Assignment » Repeat the records below exactly, line for line.
Records for processing below:
(* ================================================================= *)
(** ** Where parts are staged *)

(** A declared name of one plain component is staged right below an
    absolute workspace. *)
Lemma plain_filename_staged_inside (cwd ws fn : string) :
  PosixPath.isabs ws = true -> plain_name fn = true ->
  lies_inside (PosixPath.key cwd ws) (PosixPath.key cwd (PosixPath.join ws fn))
  = true.
Proof.
  intros Habs Hfn. rewrite (key_join_plain cwd ws fn Habs Hfn).
  unfold lies_inside. rewrite is_prefix_app. simpl.
  apply negb_true_iff, key_eqb_neq.
  intros Heq. apply (f_equal (@List.length string)) in Heq.
  rewrite length_app in Heq. simpl in Heq. lia.
Qed.

(** C2 fails on the code. [save_part_to_file] joins the declared name to the
    workspace as it comes. A part declared as [../evil.html] is staged at
    [/tmp/evil.html], beside the workspace and not inside it, and the file
    is still there when the request is done; a part declared under the
    absolute name [/tmp/evil.css] is staged at that very path. *)
Theorem declared_filename_escapes_workspace :
  let request :=
    multipart [mkPart (Some "html") (Some "../evil.html") ["<p>"; "hi</p>"; ""];
               mkPart (Some "css") (Some "/tmp/evil.css") ["p{}"; ""]] in
  let ws := PosixPath.key (cwd env_ok) (workspace env_ok world0) in
  fst (staged env_ok request world0)
  = inr [("html", "/tmp/tmpk3x9q/../evil.html"); ("css", "/tmp/evil.css")]
  /\ ws = ["tmp"; "tmpk3x9q"]
  /\ PosixPath.key (cwd env_ok) "/tmp/tmpk3x9q/../evil.html" = ["tmp"; "evil.html"]
  /\ lies_inside ws ["tmp"; "evil.html"] = false
  /\ PosixPath.key (cwd env_ok) "/tmp/evil.css" = ["tmp"; "evil.css"]
  /\ lies_inside ws ["tmp"; "evil.css"] = false
  /\ fs_read (fs (snd (render_pdf env_ok request world0))) ["tmp"; "evil.html"]
     = Some "<p>hi</p>"
  /\ fs_read (fs (snd (render_pdf env_ok request world0))) ["tmp"; "evil.css"]
     = Some "p{}".
Proof.
  vm_compute. repeat split; reflexivity.
Qed.

(* ================================================================= *)
(** ** No external resource on the multipart path *)

Lemma post_sheet_sandboxed (fd : dict string) : sheet_sandboxed (post_sheet fd) = true.
Proof.
  unfold post_sheet. destruct (dict_get "css" fd); reflexivity.
Qed.

(** Every object [render_pdf] hands to the engine is sandboxed, however the
    request ends. *)
Lemma render_pdf_calls_sandboxed (E : Env) (request : Request) (w : World) :
  exists calls,
    engine_calls (log (snd (render_pdf E request w)))
    = (engine_calls (log w) ++ calls)%list
    /\ forallb call_sandboxed calls = true.
Proof.
  destruct (content_type request =? "multipart/form-data") eqn:Hct.
  2:{ exists []. split; [|reflexivity].
      unfold render_pdf. rewrite Hct. unfold bind, emit, ret. cbn [negb fs log snd].
      rewrite engine_calls_app, app_nil_r. simpl. now rewrite app_nil_r. }
  apply String.eqb_eq in Hct.
  destruct (staged E request w) as [[e|fd] w2] eqn:Hst.
  { exists []. split; [|reflexivity].
    rewrite (render_pdf_staging_raises E request w Hct e w2 Hst).
    unfold staged in Hst. apply ingest_log in Hst.
    unfold entered in Hst. cbn [log] in Hst.
    unfold leave. calls_done Hst. }
  assert (Hl := Hst). unfold staged in Hl. apply ingest_log in Hl.
  unfold entered in Hl. cbn [log] in Hl.
  destruct (dict_get "html" fd) as [html_path|] eqn:Hg.
  2:{ exists []. split; [|reflexivity].
      rewrite (render_pdf_no_html E request w Hct fd w2 Hst Hg).
      unfold leave, add_log. calls_done Hl. }
  destruct (HTML_init (engine E) (post_doc fd html_path) (fs w2)) as [e|] eqn:Hh.
  { exists [NewHTML (post_doc fd html_path)]. split; [|reflexivity].
    rewrite (render_pdf_html_raises E request w Hct fd w2 html_path e Hst Hg Hh).
    unfold leave, add_log. calls_done Hl. }
  destruct (CSS_init (engine E) (post_sheet fd) (fs w2)) as [e|] eqn:Hc.
  { exists [NewHTML (post_doc fd html_path); NewCSS (post_sheet fd)]. split.
    - rewrite (render_pdf_css_raises E request w Hct fd w2 html_path e
                 Hst Hg Hh Hc).
      unfold leave, add_log. calls_done Hl.
    - cbn [forallb call_sandboxed]. now rewrite post_sheet_sandboxed. }
  eexists. split.
  - apply (render_pdf_engine_calls E request w Hct fd w2 html_path Hst Hg Hh Hc).
  - cbn [forallb call_sandboxed]. now rewrite post_sheet_sandboxed.
Qed.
End of Records for processing.
Reply to the task »
(* ================================================================= *)
(** ** Where parts are staged *)

(** A declared name of one plain component is staged right below an
    absolute workspace. *)
Lemma plain_filename_staged_inside (cwd ws fn : string) :
  PosixPath.isabs ws = true -> plain_name fn = true ->
  lies_inside (PosixPath.key cwd ws) (PosixPath.key cwd (PosixPath.join ws fn))
  = true.
Proof.
  intros Habs Hfn. rewrite (key_join_plain cwd ws fn Habs Hfn).
  unfold lies_inside. rewrite is_prefix_app. simpl.
  apply negb_true_iff, key_eqb_neq.
  intros Heq. apply (f_equal (@List.length string)) in Heq.
  rewrite length_app in Heq. simpl in Heq. lia.
Qed.

(** C2 fails on the code. [save_part_to_file] joins the declared name to the
    workspace as it comes. A part declared as [../evil.html] is staged at
    [/tmp/evil.html], beside the workspace and not inside it, and the file
    is still there when the request is done; a part declared under the
    absolute name [/tmp/evil.css] is staged at that very path. *)
Theorem declared_filename_escapes_workspace :
  let request :=
    multipart [mkPart (Some "html") (Some "../evil.html") ["<p>"; "hi</p>"; ""];
               mkPart (Some "css") (Some "/tmp/evil.css") ["p{}"; ""]] in
  let ws := PosixPath.key (cwd env_ok) (workspace env_ok world0) in
  fst (staged env_ok request world0)
  = inr [("html", "/tmp/tmpk3x9q/../evil.html"); ("css", "/tmp/evil.css")]
  /\ ws = ["tmp"; "tmpk3x9q"]
  /\ PosixPath.key (cwd env_ok) "/tmp/tmpk3x9q/../evil.html" = ["tmp"; "evil.html"]
  /\ lies_inside ws ["tmp"; "evil.html"] = false
  /\ PosixPath.key (cwd env_ok) "/tmp/evil.css" = ["tmp"; "evil.css"]
  /\ lies_inside ws ["tmp"; "evil.css"] = false
  /\ fs_read (fs (snd (render_pdf env_ok request world0))) ["tmp"; "evil.html"]
     = Some "<p>hi</p>"
  /\ fs_read (fs (snd (render_pdf env_ok request world0))) ["tmp"; "evil.css"]
     = Some "p{}".
Proof.
  vm_compute. repeat split; reflexivity.
Qed.

(* ================================================================= *)
(** ** No external resource on the multipart path *)

Lemma post_sheet_sandboxed (fd : dict string) : sheet_sandboxed (post_sheet fd) = true.
Proof.
  unfold post_sheet. destruct (dict_get "css" fd); reflexivity.
Qed.

(** Every object [render_pdf] hands to the engine is sandboxed, however the
    request ends. *)
Lemma render_pdf_calls_sandboxed (E : Env) (request : Request) (w : World) :
  exists calls,
    engine_calls (log (snd (render_pdf E request w)))
    = (engine_calls (log w) ++ calls)%list
    /\ forallb call_sandboxed calls = true.
Proof.
  destruct (content_type request =? "multipart/form-data") eqn:Hct.
  2:{ exists []. split; [|reflexivity].
      unfold render_pdf. rewrite Hct. unfold bind, emit, ret. cbn [negb fs log snd].
      rewrite engine_calls_app, app_nil_r. simpl. now rewrite app_nil_r. }
  apply String.eqb_eq in Hct.
  destruct (staged E request w) as [[e|fd] w2] eqn:Hst.
  { exists []. split; [|reflexivity].
    rewrite (render_pdf_staging_raises E request w Hct e w2 Hst).
    unfold staged in Hst. apply ingest_log in Hst.
    unfold entered in Hst. cbn [log] in Hst.
    unfold leave. calls_done Hst. }
  assert (Hl := Hst). unfold staged in Hl. apply ingest_log in Hl.
  unfold entered in Hl. cbn [log] in Hl.
  destruct (dict_get "html" fd) as [html_path|] eqn:Hg.
  2:{ exists []. split; [|reflexivity].
      rewrite (render_pdf_no_html E request w Hct fd w2 Hst Hg).
      unfold leave, add_log. calls_done Hl. }
  destruct (HTML_init (engine E) (post_doc fd html_path) (fs w2)) as [e|] eqn:Hh.
  { exists [NewHTML (post_doc fd html_path)]. split; [|reflexivity].
    rewrite (render_pdf_html_raises E request w Hct fd w2 html_path e Hst Hg Hh).
    unfold leave, add_log. calls_done Hl. }
  destruct (CSS_init (engine E) (post_sheet fd) (fs w2)) as [e|] eqn:Hc.
  { exists [NewHTML (post_doc fd html_path); NewCSS (post_sheet fd)]. split.
    - rewrite (render_pdf_css_raises E request w Hct fd w2 html_path e
                 Hst Hg Hh Hc).
      unfold leave, add_log. calls_done Hl.
    - cbn [forallb call_sandboxed]. now rewrite post_sheet_sandboxed. }
  eexists. split.
  - apply (render_pdf_engine_calls E request w Hct fd w2 html_path Hst Hg Hh Hc).
  - cbn [forallb call_sandboxed]. now rewrite post_sheet_sandboxed.
Qed.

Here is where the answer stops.